**Supplied entries:**
(* ===== verification/ServerSystem.v ===== *)
(** * The server as a state machine

    The entry points of [Server]: the callbacks websocketpp runs and the methods
    the bridge calls. A run of the server is a sequence of them, each executed to
    its end; between them connections appear and disappear and the state of the
    handlers changes. *)

From Stdlib Require Import ZArith Lia.
From S2P Require Import Prelude Wire Json Serialization ServerState ServerMethods ServerLogic.
From S2P Require Import ServerInv ServerSync.

Local Open Scope Z_scope.

Inductive input :=
| Opened (hdl : ConnHandle)
| Closed (hdl : ConnHandle)
| Message (now : Z) (hdl : ConnHandle) (op : OpCode) (payload : list byte)
| AddChannels (channels : list ChannelWithoutId)
| RemoveChannels (channel_ids : list Z)
| PublishParameterValues (hdl : ConnHandle) (ps : list ParameterT) (request_id : option string)
| UpdateParameterValues (ps : list ParameterT)
| AddServices (services : list ServiceWithoutId)
| RemoveServices (service_ids : list Z)
| SendMessage (hdl : ConnHandle) (chan_id timestamp : Z) (payload : list byte)
| BroadcastTime (timestamp : Z)
| SendServiceResponse (hdl : ConnHandle) (response : ServiceResponse)
| UpdateConnectionGraph (published subscribed services : MapOfSets)
| SendFetchAssetResponse (hdl : ConnHandle) (response : FetchAssetResponse).

Section System.
Context {plat : Platform} {W : Type} (H : ServerHandlers W) (parse : list byte → outcome json).

Definition entry (i : input) : M W unit :=
  match i with
  | Opened hdl =>
      b ← validate_connection hdl;
      if b : bool then handle_connection_opened hdl else mret tt
  | Closed hdl => handle_connection_closed H hdl
  | Message now hdl op payload => handle_message H parse now hdl op payload
  | AddChannels channels => add_channels channels;; mret tt
  | RemoveChannels ids => remove_channels ids
  | PublishParameterValues hdl ps i => publish_parameter_values hdl ps i
  | UpdateParameterValues ps => update_parameter_values ps
  | AddServices services => add_services services;; mret tt
  | RemoveServices ids => remove_services ids
  | SendMessage hdl ch t payload => send_message hdl ch t payload
  | BroadcastTime t => broadcast_time t
  | SendServiceResponse hdl r => send_service_response hdl r
  | UpdateConnectionGraph p q r => update_connection_graph p q r
  | SendFetchAssetResponse hdl r => send_fetch_asset_response hdl r
  end.

Inductive step : St W → St W → Prop :=
| step_entry i s : (entry i [] s).1 ≠ Undefined → step s (entry i [] s).2
| step_net n s : step s (mkSt (srv s) n (trace s) (world s))
| step_world w s : step s (mkSt (srv s) (net s) (trace s) w).

Inductive reachable : St W → Prop :=
| reachable_init name options n w : reachable (mkSt (new_Server name options) n [] w)
| reachable_step s s' : reachable s → step s s' → reachable s'.

(** Rule induction, for invariants of the members and the calls. *)
Lemma reachable_invariant (P : St W → Prop) :
  (∀ name options n w, P (mkSt (new_Server name options) n [] w)) →
  (∀ s n w, P s → P (mkSt (srv s) n (trace s) w)) →
  (∀ i, preserves P (entry i)) →
  ∀ s, reachable s → P s.
Proof.
  intros Hinit Henv Hentry s Hr. induction Hr as [|s s' _ IH Hstep]; [apply Hinit|].
  destruct Hstep; [|by apply Henv..]. by apply (proj1 (preserves_state _ _) (Hentry i) [] s IH).
Qed.

Context `{!HandlersFrame H}.

Lemma entry_preserves_inv i : preserves inv (entry i).
Proof.
  pose proof (add_channels_preserves (W:=W)). pose proof (add_services_preserves (W:=W)).
  pose proof (validate_connection_preserves (W:=W)).
  pose proof (handle_connection_opened_preserves (W:=W)).
  destruct i; cbn [entry]; auto using handle_connection_closed_preserves,
    handle_message_preserves, remove_channels_preserves, remove_services_preserves,
    update_connection_graph_preserves; solve_preserves.
Qed.

Lemma entry_told ψ i :
  preserves (told ψ) (entry i) ∨ (∃ hdl, i = Closed hdl) ∨ (∃ now hdl op p, i = Message now hdl op p).
Proof.
  destruct i; eauto 8; left; cbn [entry]; solve_preserves;
    auto using validate_connection_told, handle_connection_opened_told, add_channels_told,
      add_services_told, remove_channels_told, remove_services_told, update_connection_graph_told.
Qed.

Lemma reachable_server_inv s : reachable s → inv s.
Proof.
  apply reachable_invariant; [intros; apply new_Server_inv|done|apply entry_preserves_inv].
Qed.

(** *** Properties *)

(** C7. In every state the server reaches by entry points that run one after the other,
    each to its end before the next begins, whatever clients and the bridge do in them:
    one client at most is logged in, subscriptions point to existing channels, the two
    records of client advertisements agree, and no subscriber to the connection graph is
    uncounted.  (With the critical sections of a subscription and of a removal of channels
    interleaved, a subscription to a removed channel can be left, see [Races].) *)
Theorem reachable_invariants (s : St W) : reachable s → server_inv (srv s).
Proof. apply reachable_server_inv. Qed.

(** C8. The parameter handler is subscribed to exactly the parameters some client is
    subscribed to: its calls amount to the union of the clients' sets. *)
Theorem parameter_subscriptions_refine (s : St W) :
  is_Some (parameter_subscription_handler H) → reachable s → params_in_sync s.
Proof.
  intros Hh. apply reachable_invariant; [|done|].
  - intros name options n w p. simpl. unfold subscribed_param, told_params. simpl.
    split; [set_solver|]. by intros (h & x & Hx & _).
  - intros i. destruct (entry_told (λ X _ subs _, params_ok X subs) i)
      as [Hi|[[hdl ->]|(now & hdl & op & p & ->)]]; [exact Hi|by apply closed_params_sync|].
    by apply handle_message_params_sync.
Qed.

(** The connection-graph handler was told to be active exactly while somebody is
    counted as a subscriber. *)
Theorem graph_subscription_refines (s : St W) :
  is_Some (subscribe_connection_graph_handler H) → reachable s → graph_in_sync s.
Proof.
  intros Hh Hr. apply (reachable_invariant (λ s, inv s ∧ graph_in_sync s)); [..|done].
  - intros. split; [apply new_Server_inv|done].
  - done.
  - intros i. destruct (entry_told (λ _ b _ c, graph_ok b c) i)
      as [Hi|[[hdl ->]|(now & hdl & op & p & ->)]].
    + apply preserves_sync_inv; [apply entry_preserves_inv|exact Hi].
    + apply preserves_inv_sync; [by apply handle_connection_closed_preserves|].
      by apply closed_graph_sync.
    + by apply handle_message_graph_sync.
Qed.

End System.

(** ** A concrete instance

    Handlers that answer: parameter requests are answered with a value, and
    subscribing to the connection graph reports it. *)

Section Runs.
Context {plat : Platform} {W : Type} (H : ServerHandlers W) (parse : list byte → outcome json).

(** Run a list of inputs; [None] when one of them has undefined behaviour. *)
Fixpoint run_inputs (l : list input) (s : St W) : option (St W) :=
  match l with
  | [] => Some s
  | i :: l =>
      match entry H parse i [] s with
      | (Undefined, _) => None
      | (_, s') => run_inputs l s'
      end
  end.

Lemma run_inputs_reachable l s s' :
  reachable H parse s → run_inputs l s = Some s' → reachable H parse s'.
Proof.
  revert s. induction l as [|i l IH]; simpl; intros s Hr Hrun; [by simplify_eq|].
  destruct (entry H parse i [] s) as [[u|e|] s1] eqn:E; [| |done];
    apply (IH s1); try done;
    (eapply reachable_step; [exact Hr|]);
    (replace s1 with (entry H parse i [] s).2 by (by rewrite E));
    apply step_entry; by rewrite E.
Qed.

End Runs.

(** A handler made of public methods that only send keeps the contract. *)
Lemma frame_of_preserves {W} (m : M W unit) :
  (∀ P : St W → Prop, SendStable P → preserves P m) →
  ∀ L s, (m L s).1 ≠ Undefined → handler_frame s (m L s).2.
Proof.
  intros Hm L s Hu.
  assert (SendStable (handler_frame s)).
  { intros s1 hdl msg r (Hn & (p & q & g & Hs) & sends & Ht & Hsd). split_and!; [done|eauto|].
    simpl. rewrite Ht, <-app_assoc. exists (sends ++ [Send hdl msg r]). split; [done|].
    by apply Forall_app_2; [|repeat constructor]. }
  apply (proj1 (preserves_state _ _) (Hm (handler_frame s) _)); [apply handler_frame_refl|done].
Qed.

Definition demo_options : ServerOptions :=
  {| capabilities := [CAPABILITY_CLIENT_PUBLISH; CAPABILITY_PARAMETERS;
                      CAPABILITY_PARAMETERS_SUBSCRIBE; CAPABILITY_CONNECTION_GRAPH;
                      CAPABILITY_SERVICES];
     supported_encodings := ["ros1"]; metadata := ∅; send_buffer_limit_bytes := 10000000;
     use_tls := false; cert_file := EmptyString; key_file := EmptyString; session_id := "1";
     use_compression := false; client_topic_whitelist_patterns := [λ _, true];
     mac_addr := "00:11"; ip_addrs := ["10.0.0.1"] |}.

(** The world counts the messages that clients published. *)
Definition demo_handlers : ServerHandlers nat := {|
  subscribe_handler := Some (λ _ _, mret tt);
  unsubscribe_handler := Some (λ _ _, mret tt);
  client_advertise_handler := Some (λ adv _,
    if decide (adv_topic adv = "/forbidden")
    then throw (ClientChannelError (adv_channel_id adv) "not allowed") else mret tt);
  client_unadvertise_handler := Some (λ _ _, mret tt);
  client_message_handler := Some (λ _ _ _ s,
    (Ret tt, mkSt (srv s) (net s) (trace s) (S (world s))));
  parameter_request_handler := Some (λ names id hdl L s,
    (* answers unless the server holds a lock it needs *)
    match publish_parameter_values hdl
            ((λ n, {| param_name := n; param_value := PInt 1 |}) <$> names) id L s with
    | (Undefined, _) => (Ret tt, s)
    | r => r
    end);
  parameter_change_handler := Some (λ _ _ _, mret tt);
  parameter_subscription_handler := Some (λ _ _ _, mret tt);
  service_request_handler := Some (λ r _, throw (ServiceError (service_id r) "no provider"));
  subscribe_connection_graph_handler := Some (λ b L s,
    if b : bool
    then (Ret tt, mkSt (set_connection_graph (srv s)
            (set_graph_maps {["/chatter" := {["/talker"]}]} {["/chatter" := ∅]} ∅
               (_connection_graph (srv s)))) (net s) (trace s) (world s))
    else (Ret tt, s));
  fetch_asset_handler := None
|}.

#[export] Instance demo_handlers_frame : HandlersFrame demo_handlers.
Proof.
  intros c body L s Hb. destruct c; simpl in Hb; try discriminate; injection Hb as <-;
    try apply handler_frame_refl.
  - case_decide; apply handler_frame_refl.
  - pose proof (handler_frame_refl s) as (_ & Hs & _).
    split_and!; [done|exact Hs|by exists []; rewrite app_nil_r].
  - set (m := publish_parameter_values _ _ _).
    pose proof (frame_of_preserves m) as Hf.
    specialize (Hf (λ P HP, preserves_publish_parameter_values P hdl _ request_id) L s).
    destruct (m L s) as [[] ?]; [by apply Hf..|apply handler_frame_refl].
  - destruct subscribe; [|apply handler_frame_refl].
    split_and!; [done|simpl; eauto|by exists []; rewrite app_nil_r].
Qed.

(** A session of two clients. *)
Definition login_request (name : string) : json :=
  json_object [("op", JStr "login"); ("username", JStr name); ("userId", JStr name)].

Definition demo_requests : list json :=
  [login_request "alice";
   json_object [("op", JStr "subscribe");
                ("subscriptions", JArr [json_object [("id", JUnsigned 7); ("channelId", JUnsigned 1)];
                                        json_object [("id", JUnsigned 8); ("channelId", JUnsigned 5)]])];
   json_object [("op", JStr "advertise");
                ("channels", JArr [json_object [("id", JUnsigned 3); ("topic", JStr "/cmd");
                                                ("encoding", JStr "json");
                                                ("schemaName", JStr "std_msgs/String")]])];
   json_object [("op", JStr "subscribeParameterUpdates");
                ("parameterNames", json_strings ["/a"; "/b"])];
   json_object [("op", JStr "subscribeConnectionGraph")];
   json_object [("op", JStr "getParameters"); ("parameterNames", json_strings ["/a"])];
   login_request "bob";
   json_object [("op", JStr "unsubscribeParameterUpdates");
                ("parameterNames", json_strings ["/a"])]].

(** A payload is the number of a request. *)
Definition demo_parse (bs : list byte) : outcome json :=
  match bs with
  | [b] => match demo_requests !! Z.to_nat (byte_to_Z b) with
           | Some j => Ret j
           | None => Throw (StdException "parse error")
           end
  | _ => Throw (StdException "parse error")
  end.

Definition demo_request (hdl : ConnHandle) (n : Z) : input := Message 0 hdl TEXT [byte_of_Z n].

Definition demo_channel : ChannelWithoutId :=
  {| topic := "/chatter"; encoding := "ros1"; schema_name := "std_msgs/String";
     schema := "string data"; schema_encoding := None |}.

Definition demo_inputs : list input :=
  [Opened 1; demo_request 1 0; AddChannels [demo_channel]; demo_request 1 1; demo_request 1 2;
   demo_request 1 3; demo_request 1 4; demo_request 1 5; Opened 2; demo_request 2 6;
   demo_request 1 7; Closed 2].

Definition demo_connection (endpoint : string) : Connection :=
  {| remote_endpoint := endpoint; requested_subprotocols := [SUPPORTED_SUB_PROTOCOL];
     selected_subprotocol := None |}.

Definition demo_init : St nat :=
  mkSt (new_Server "demo" demo_options)
    (<[1%nat := demo_connection "10.0.0.5:4000"]>
       (<[2%nat := demo_connection "10.0.0.6:4001"]> ∅)) [] 0%nat.

Definition demo_state : St nat :=
  default demo_init (run_inputs (plat:=x86_64) demo_handlers demo_parse demo_inputs demo_init).

Lemma demo_reachable : reachable (plat:=x86_64) demo_handlers demo_parse demo_state.
Proof.
  apply (run_inputs_reachable demo_handlers demo_parse demo_inputs demo_init).
  - apply reachable_init.
  - vm_compute. reflexivity.
Qed.

Lemma reachable_invariants_witness :
  reachable (plat:=x86_64) demo_handlers demo_parse demo_state ∧ server_inv (srv demo_state).
Proof.
  split; [apply demo_reachable|].
  apply (reachable_invariants (plat:=x86_64) demo_handlers demo_parse), demo_reachable.
Defined.

Lemma parameter_subscriptions_refine_witness :
  params_in_sync demo_state ∧ told_params (trace demo_state) = {["/b"]}.
Proof.
  split; [|vm_compute; reflexivity].
  apply (parameter_subscriptions_refine (plat:=x86_64) demo_handlers demo_parse);
    [by eexists|apply demo_reachable].
Defined.

Lemma graph_subscription_refines_witness :
  graph_in_sync demo_state ∧ told_graph (trace demo_state) = true.
Proof.
  split; [|vm_compute; reflexivity].
  apply (graph_subscription_refines (plat:=x86_64) demo_handlers demo_parse);
    [by eexists|apply demo_reachable].
Defined.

**Your assignment:**
Within the material above, extract exactly the lines that start at the line containing "subscribing to the" and stop after the line containing "(Undefined, _) => None", and only those.

**Answer to the problem:**
    subscribing to the connection graph reports it. *)

Section Runs.
Context {plat : Platform} {W : Type} (H : ServerHandlers W) (parse : list byte → outcome json).

(** Run a list of inputs; [None] when one of them has undefined behaviour. *)
Fixpoint run_inputs (l : list input) (s : St W) : option (St W) :=
  match l with
  | [] => Some s
  | i :: l =>
      match entry H parse i [] s with
      | (Undefined, _) => None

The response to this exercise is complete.